> [Items from a dataset]
- Opening Delimiter -
Lemma validated_ok p q : validated p = inr q -> q = p /\ validate p = inr tt.
Proof. unfold validated. intros H. apply rbind_inr in H as ([] & H & [= <-]). done. Qed.

Lemma rule_parse_accepted v p : rule_parse v = inr p -> Accepted p.
Proof.
  unfold rule_parse. intros H. apply rbind_inr in H as (root & _ & H).
  destruct (get root "copy") as [[|[]| | | | | |o]|]; try done.
  - apply rbind_inr in H as (q & Hq & H). apply validated_ok in H as [-> Hv].
    apply parse_episode_ok in Hq as [Hs Hc]. by apply (AcceptedEpisode q true).
  - destruct (_ =? _)%nat; [|done]. apply rbind_inr in H as (c & _ & H). apply validated_ok in H as [-> Hv].
    cbn in Hv. apply ensure_ok in Hv. apply andb_prop in Hv as [Hf _]. by apply (AcceptedShortcut _ c).
  - apply rbind_inr in H as (q & Hq & H). apply validated_ok in H as [-> Hv].
    apply parse_episode_ok in Hq as [Hs Hc]. by apply (AcceptedEpisode q false).
Qed.

(** The checks of an episode, one by one. *)
Record Checked (p : RuleParams) : Prop := {
  ck_follow : rp_follow p = FollowAll \/ rp_copy p <> None;
  ck_ranges : check_ranges p = inr tt;
  ck_reentry : opt_check check_reentry (rp_reentry p) = inr tt;
  ck_signals : Forall (fun s => check_signal s = inr tt) (rp_signals p);
  ck_enter : check_enter p = inr tt;
  ck_stages : check_stages p = inr tt;
  ck_tree : match rp_tree p with Some t => check_tree p t | None => ensure (is_empty (en_cells (rp_enter p))) CellsWithoutTree end = inr tt;
  ck_loops : check_deadline_loops p = None;
}.

Lemma validate_checked p bag : rp_copy p = copy_form bag -> validate p = inr tt -> Checked p.
Proof.
  intros Hc H. assert (validate_episode p = inr tt) as E by (unfold validate in H; rewrite Hc in H; by destruct bag).
  clear H. unfold validate_episode in E. unbind E.
  repeat match goal with u : unit |- _ => destruct u end.
  split; try done.
  - apply orb_prop in E0 as [F|F]; [left; by apply bool_decide_eq_true in F|right]. by destruct (rp_copy p).
  - by apply rall_ok in E3.
  - by destruct (check_deadline_loops p).
Qed.

Lemma checked_reentry p : Checked p -> reentry_wf p.
Proof.
  intros H r Er. pose proof (ck_reentry p H) as C. rewrite Er in C. cbn in C. unfold check_reentry in C. unbind C.
  apply negb_true_iff in E. split; [lia|done].
Qed.

Lemma checked_follow p bag : Checked p -> rp_copy p = copy_form bag -> bag = false -> rp_follow p = FollowAll.
Proof. intros H Hc ->. by destruct (ck_follow p H) as [|Hn]; [|rewrite Hc in Hn]. Qed.

(** ** Every condition of a rule *)

Definition entry_conds (p : RuleParams) : list Cond :=
  en_event (rp_enter p) ++ en_filters (rp_enter p) ++ en_final_filters (rp_enter p).

Definition tree_conds (p : RuleParams) : list Cond :=
  match rp_tree p with
  | Some t => (tr_phases t ≫= ph_until) ++ (tr_situations t ≫= si_when)
  | None => []
  end.

Definition signal_conds (p : RuleParams) : list Cond := rp_signals p ≫= fun s => concat s.2.

(** Every condition of the rule. *)
Definition rule_conds (p : RuleParams) : list Cond :=
  entry_conds p ++ signal_conds p ++ tree_conds p ++ (all_lines p ≫= l_when).

Lemma forall_bind {A B} (P : B -> Prop) (f : A -> list B) l :
  Forall P (l ≫= f) <-> Forall (fun x => Forall P (f x)) l.
Proof.
  rewrite !Forall_forall. split.
  - intros H x Hx. apply Forall_forall. intros y Hy. apply H, list_elem_of_bind. by exists x.
  - intros H y (x & Hy & Hx)%list_elem_of_bind. specialize (H x Hx). rewrite Forall_forall in H. auto.
Qed.

Lemma conds_print_back p : Forall cond_prints_back (rule_conds p) -> prints_back p.
Proof.
  unfold rule_conds, entry_conds, signal_conds, tree_conds, all_lines, tree_lines.
  rewrite !Forall_app, !forall_bind, !Forall_app, !forall_bind.
  intros ((He & Hf & Hff) & Hs & Ht & Ha & Hst & Htl). split_and!.
  - done.
  - eapply Forall_impl; [exact Hs|]. intros s H. by apply Forall_concat.
  - done.
  - eapply Forall_impl; [exact Hst|]. intros s H. by apply Forall_app in H.
  - intros t Et. rewrite Et in *. rewrite Forall_app, !forall_bind in Ht. rewrite forall_bind in Htl.
    destruct Ht. by split_and!.
Qed.

(** ** The round trip *)

Lemma episode_loads p bag :
  shape_ok bag p -> rp_copy p = copy_form bag -> validate p = inr tt -> prints_back p ->
  rule_parse (VObject (episode_obj p)) = inr p.
Proof.
  intros Hs Hc Hv Hp. pose proof (validate_checked p bag Hc Hv) as Hk.
  pose proof (episode_back p bag Hs (checked_reentry p Hk) Hp Hc (checked_follow p bag Hk Hc)) as B.
  unfold rule_parse. cbn [obj as_object ok_or rbind].
  replace (get (episode_obj p) "copy") with (raised (is_someb (rp_copy p)))
    by (unfold episode_obj; read_key; by destruct (rp_copy p)).
  rewrite Hc in *. destruct bag; cbn [is_someb copy_form raised] in *; rewrite B; cbn [rbind];
    unfold validated; by rewrite Hv.
Qed.

Lemma accepted_loads p : Accepted p -> prints_back p -> rule_parse (to_value p) = inr (saved_form p).
Proof.
  intros [c -> Hc|bag Hs Hc Hv] Hp; unfold to_value.
  - change (saved_form (copy_shortcut c)) with (shortcut_doc c).
    by apply (episode_loads _ true); [apply shortcut_shape|done|apply shortcut_validates|apply shortcut_prints_back].
  - replace (saved_form p) with p by (unfold saved_form; rewrite Hc; by destruct bag). by eapply episode_loads.
Qed.

Lemma saved_form_copy p : expand_copy (saved_form p) = expand_copy p.
Proof. unfold saved_form, expand_copy. by destruct (rp_copy p) as [[c|]|] eqn:E; rewrite ?E. Qed.

(** C8: saving a rule and loading it back changes nothing the engine reads: for every
    document the parser accepts whose window texts read back, the printed document is
    accepted, loads as the rule itself - a copy shortcut as the episode it stands for -
    compiles from the same episode, and prints as itself again. *)
Theorem saved_rules_load_unchanged (v : Value) (p : RuleParams) :
  rule_parse v = inr p -> Forall cond_prints_back (rule_conds p) ->
  rule_parse (to_value p) = inr (saved_form p) /\ expand_copy (saved_form p) = expand_copy p /\
  to_value (saved_form p) = to_value p.
Proof.
  intros H Hp. split; [|split].
  - by apply accepted_loads; [eapply rule_parse_accepted|apply conds_print_back].
  - apply saved_form_copy.
  - unfold to_value. f_equal. f_equal. unfold saved_form. by destruct (rp_copy p) as [[c|]|] eqn:E; rewrite ?E.
Qed.

(** ** Accepted rules are well formed *)

(** Lines that need a live condition: all but the checkpoint lines of a deadline. *)
Definition watching_lines (p : RuleParams) : list Line :=
  rp_always p ++ (rp_stages p ≫= st_on) ++ tree_lines p.

(** A condition reads nothing of a position, itself or through the signal it names. *)
Definition blind (p : RuleParams) (c : Cond) : Prop :=
  match c with
  | CondMetric r _ _ => is_position r = false
  | CondSignal name _ _ =>
      exists groups, signal_of p name = Some groups /\ forall g, g ∈ concat groups -> cond_reads_position g = false
  end.

Definition pct_in_range (pct : f64) : Prop := (pct >. f_zero) = true /\ (pct <=. MAX_SELL_PCT) = true.

(** A part sell cannot fire again at the next print: it moves to another stage, or it is a
    cell's line whose own bounds on the sold share close behind it. *)
Definition part_sell_ends (p : RuleParams) (l : Line) (pct : f64) : Prop :=
  l_go l <> None \/ (l ∈ tree_lines p /\ part_sell_stops l pct = true).

(** A phase that has passed stays passed. *)
Definition one_way (c : Cond) : Prop :=
  exists r expr off, c = CondMetric r expr off /\ is_position r = false /\ is_monotonic r = true /\
    Forall (fun c => at_least_op c = true) (concat expr).

Record TreeWellFormed (p : RuleParams) (t : Tree) : Prop := {
  tw_alone : rp_stages p = [];
  tw_phases : tr_phases t <> [] /\ NoDup (ph_name <$> tr_phases t);
  tw_situations : tr_situations t <> [] /\ NoDup (si_name <$> tr_situations t);
  tw_one_way : forall ph c, ph ∈ tr_phases t -> c ∈ ph_until ph -> one_way c;
  tw_cells : NoDup (cell_ref <$> tr_cells t);
  tw_refs : forall c, c ∈ (cell_ref <$> tr_cells t) ++ en_cells (rp_enter p) ->
    (forall n, c.1 = Some n -> n ∈ ph_name <$> tr_phases t) /\ (forall n, c.2 = Some n -> n ∈ si_name <$> tr_situations t);
  tw_no_moves : forall l, l ∈ tree_lines p -> l_go l = None;
}.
- Closing Delimiter -
> [Instructions to follow] Only one stretch of the data above is needed. Restate it word for word, from the line containing "- by destruct (check_deadline_loops p)." through the line containing "Proof. intros H", both ends included.

> [Solution to this exercise]
  - by destruct (check_deadline_loops p).
Qed.

Lemma checked_reentry p : Checked p -> reentry_wf p.
Proof.
  intros H r Er. pose proof (ck_reentry p H) as C. rewrite Er in C. cbn in C. unfold check_reentry in C. unbind C.
  apply negb_true_iff in E. split; [lia|done].
Qed.

Lemma checked_follow p bag : Checked p -> rp_copy p = copy_form bag -> bag = false -> rp_follow p = FollowAll.
Proof. intros H Hc ->. by destruct (ck_follow p H) as [|Hn]; [|rewrite Hc in Hn]. Qed.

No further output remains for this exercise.